On Wed, Mar 10, 2010 at 8:07 AM, Warren Henning
Wow. Quite ambitious.
Was this inspired by work at your current employer like with Atom and some of the other stuff you've released?
Yes, we had an immediate need to debug some machine code. I looked around, but all the emulators I found (PSIM, et al.) were too complicated. I'm also intrigued by the emphasis on software verification at the object code level for aerospace (DO-178). I figure better tools in this area may open the door to using advanced design methods like Atom for avionics. Of course it's unlikely this project will reach that level of maturity, but you never know. -Tom
Warren
On Tue, Mar 9, 2010 at 10:35 PM, Tom Hawkins
wrote: Here is a new library for analyzing PowerPC programs [1]. At this point it does instruction set simulation on machine code -- and not all instructions are implemented yet, BTW.
To run a simulation, the user defines an instance of the Memory class [2] to represent both instruction and data memory.
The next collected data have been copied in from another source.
(** * starfit-server: the request configuration built by [utils.Config]

    A shallow embedding of [roles/starfitweb/files/html/utils.py].  The
    constructor [Config.__init__] reads a CGI form, coerces it against a
    schema, derives further attributes, writes an uploaded file to [/tmp]
    and collects admission errors.  Python exceptions are an explicit
    [outcome]; the file system is threaded through as a finite map. *)

From Stdlib Require Import ZArith String Ascii List Bool Lia DecimalString.
From stdpp Require Import gmap strings list.

Local Open Scope Z_scope.

(** ** Python primitives used by the module *)

Module Py.

  (** [s.split(",")]: one token more than there are commas; the empty
      string splits into one empty token. *)
Fixpoint split_comma (s : string) : list string :=
  match s with
  | EmptyString => [EmptyString]
  | String c rest =>
      if Ascii.eqb c ","%char then EmptyString :: split_comma rest
      else match split_comma rest with
           | tok :: toks => String c tok :: toks
           | [] => [String c EmptyString]
           end
  end.

  (** [",".join(toks)] *)
Fixpoint join_comma (toks : list string) : string :=
  match toks with
  | [] => EmptyString
  | [tok] => tok
  | tok :: rest => tok +:+ String ","%char (join_comma rest)
  end.

Fixpoint has_comma (s : string) : bool :=
  match s with
  | EmptyString => false
  | String c rest => Ascii.eqb c ","%char || has_comma rest
  end.

  (** [b.startswith("/")] and [a.endswith("/")] *)
Definition startswith_sep (b : string) : bool :=
  match b with
  | String c _ => Ascii.eqb c "/"%char
  | EmptyString => false
  end.

Fixpoint endswith_sep (a : string) : bool :=
  match a with
  | EmptyString => false
  | String c EmptyString => Ascii.eqb c "/"%char
  | String _ rest => endswith_sep rest
  end.

  (** One round of the loop of [posixpath.join]: an absolute component
      replaces what was joined so far. *)
Definition join_step (path b : string) : string :=
  if startswith_sep b then b
  else if (String.eqb path EmptyString || endswith_sep path)%bool then path +:+ b
  else path +:+ "/" +:+ b.

  (** [os.path.join(a, *p)] *)
Definition os_path_join (a : string) (p : list string) : string :=
  fold_left join_step p a.

  (** Truth value of an [Optional[str]]: [None] and [""] are false. *)
Definition truthy (o : option string) : bool :=
  match o with
  | Some (String _ _) => true
  | _ => false
  end.

  (** [datetime]: the fields [strftime] reads. *)
Record datetime := {
  year : nat; month : nat; day : nat;
  hour : nat; minute : nat; second : nat
}.

  (** Decimal numeral without padding, as [%Y] prints a year. *)
Definition dec (n : nat) : string := NilEmpty.string_of_uint (Nat.to_uint n).

  (** Two-digit, zero-padded field. *)
Definition pad2 (n : nat) : string :=
  if (n <? 10)%nat then "0" +:+ dec n else dec n.

Definition directive (c : ascii) (t : datetime) : string :=
  if Ascii.eqb c "Y"%char then dec (year t)
  else if Ascii.eqb c "m"%char then pad2 (month t)
  else if Ascii.eqb c "d"%char then pad2 (day t)
  else if Ascii.eqb c "H"%char then pad2 (hour t)
  else if Ascii.eqb c "M"%char then pad2 (minute t)
  else if Ascii.eqb c "S"%char then pad2 (second t)
  else String "%"%char (String c EmptyString).

  (** [t.strftime(fmt)] for the directives [%Y %m %d %H %M %S]; other
      characters are copied. *)
Fixpoint strftime (fmt : string) (t : datetime) : string :=
  match fmt with
  | EmptyString => EmptyString
  | String c rest =>
      if Ascii.eqb c "%"%char then
        match rest with
        | String d rest' => directive d t +:+ strftime rest' t
        | EmptyString => String c EmptyString
        end
      else String c (strftime rest t)
  end.

End Py.

(** ** Data model *)

(** The [stardata] entry of the form: [filename] is [None] or empty when
    no file was chosen; [file.read()] gives the content. *)
Record Upload := {
  up_filename : option string;
  up_content : list Byte.byte
}.

(** [cgi.FieldStorage]: [form.getfirst(key)] is [None] for an absent key;
    [form["stardata"]] raises [KeyError] when the entry is absent. *)
Record FieldStorage := {
  getfirst : string → option string;
  stardata : option Upload
}.

(** [yaml.safe_load(open("config.yml"))] *)
Record WebConfig := { db_dir : string }.

(** The normalised document [v.document] of a successful validation. *)
Module Doc.
Record t := {
  email : string; algorithm : string; sol_size : Z;
  z_min : Z; z_max : Z; combine_mode : Z;
  pop_size : Z; time_limit : Z; database : string;
  fixed : Z; plotformat : string;
  z_exclude : string; z_lolim : string; cdf : bool
}.
End Doc.

(** The attributes of a constructed [Config]. *)
Record Config := {
  start_time : string;
  email : string; algorithm : string; sol_size : Z;
  z_min : Z; z_max : Z; combine_mode : Z;
  pop_size : Z; time_limit : Z; database : string;
  fixed : Z; plotformat : string;
  z_exclude : list Z; z_lolim : list Z; cdf : bool;
  filepath : string; filename : string; dbpath : string;
  mail : bool; time_eta : string;
  errors : list string
}.

Definition set_errors (self : Config) (e : list string) : Config :=
  {| start_time := start_time self;
     email := email self; algorithm := algorithm self;
     sol_size := sol_size self;
     z_min := z_min self; z_max := z_max self;
     combine_mode := combine_mode self;
     pop_size := pop_size self; time_limit := time_limit self;
     database := database self;
     fixed := fixed self; plotformat := plotformat self;
     z_exclude := z_exclude self; z_lolim := z_lolim self; cdf := cdf self;
     filepath := filepath self; filename := filename self;
     dbpath := dbpath self;
     mail := mail self; time_eta := time_eta self;
     errors := e |}.

(** Exceptions that leave the constructor. *)
Inductive exn :=
| RuntimeError (msg : string)
| SystemExit.

Inductive outcome (A : Type) :=
| Return (a : A)
| Raise (e : exn).
Arguments Return {A} a.
Arguments Raise {A} e.

(** Files written so far, by path. *)
Abbreviation filesystem := (gmap string (list Byte.byte)).

(** ** Schema coercions ([cerberus] with [coerce] and [require_all]) *)

(** [str(v)]: never fails; [str(None)] is the text [None]. *)
Definition coerce_str (v : option string) : option string :=
  Some (match v with Some s => s | None => "None" end).

(** [bool(v)]: never fails; [None] and the empty text are false. *)
Definition coerce_bool (v : option string) : option bool :=
  Some (Py.truthy v).

(** The admission messages of [_check_for_errors]. *)
Definition msg_star := "There is something wrong with this stellar data.".
Definition msg_sol_size := "Gene sizes greater than 10 are not supported.".
Definition msg_pop_size := "Population sizes over 1000 are not supported.".
Definition msg_time_limit := "Results must be emailed for time limit > 60s.".
Definition msg_email (email : string) := email +:+ " is not a valid email.".
Definition msg_pdf := "PDF plot format must be emailed.".

(** The text of [RuntimeError('Bad choice of "algorithm"')]. *)
Definition msg_bad_algorithm :=
  "Bad choice of " +:+ String "034"%char ("algorithm" +:+ String "034"%char "").

Definition default_filename := "HE1327-2326.dat".

Definition is_algorithm (a : string) : bool :=
  (String.eqb a "ga" || String.eqb a "double" || String.eqb a "single")%bool.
The Memory class declares functions for memory loads and stores, instruction fetches, and reading and writing special purpose registers. In our test bench, we set up the 'fetch' method to dump out register values so we can see the state of the processor at every step.
A neat feature of the library is the instruction behavior is captured by a little DSL [3]. This makes it easy to add new instructions because the translation from the instruction RTL spec [4] to the DSL is nearly one-to-one. And with instruction behavior captured symbolically, this opens the door to other types of analysis besides just simulation.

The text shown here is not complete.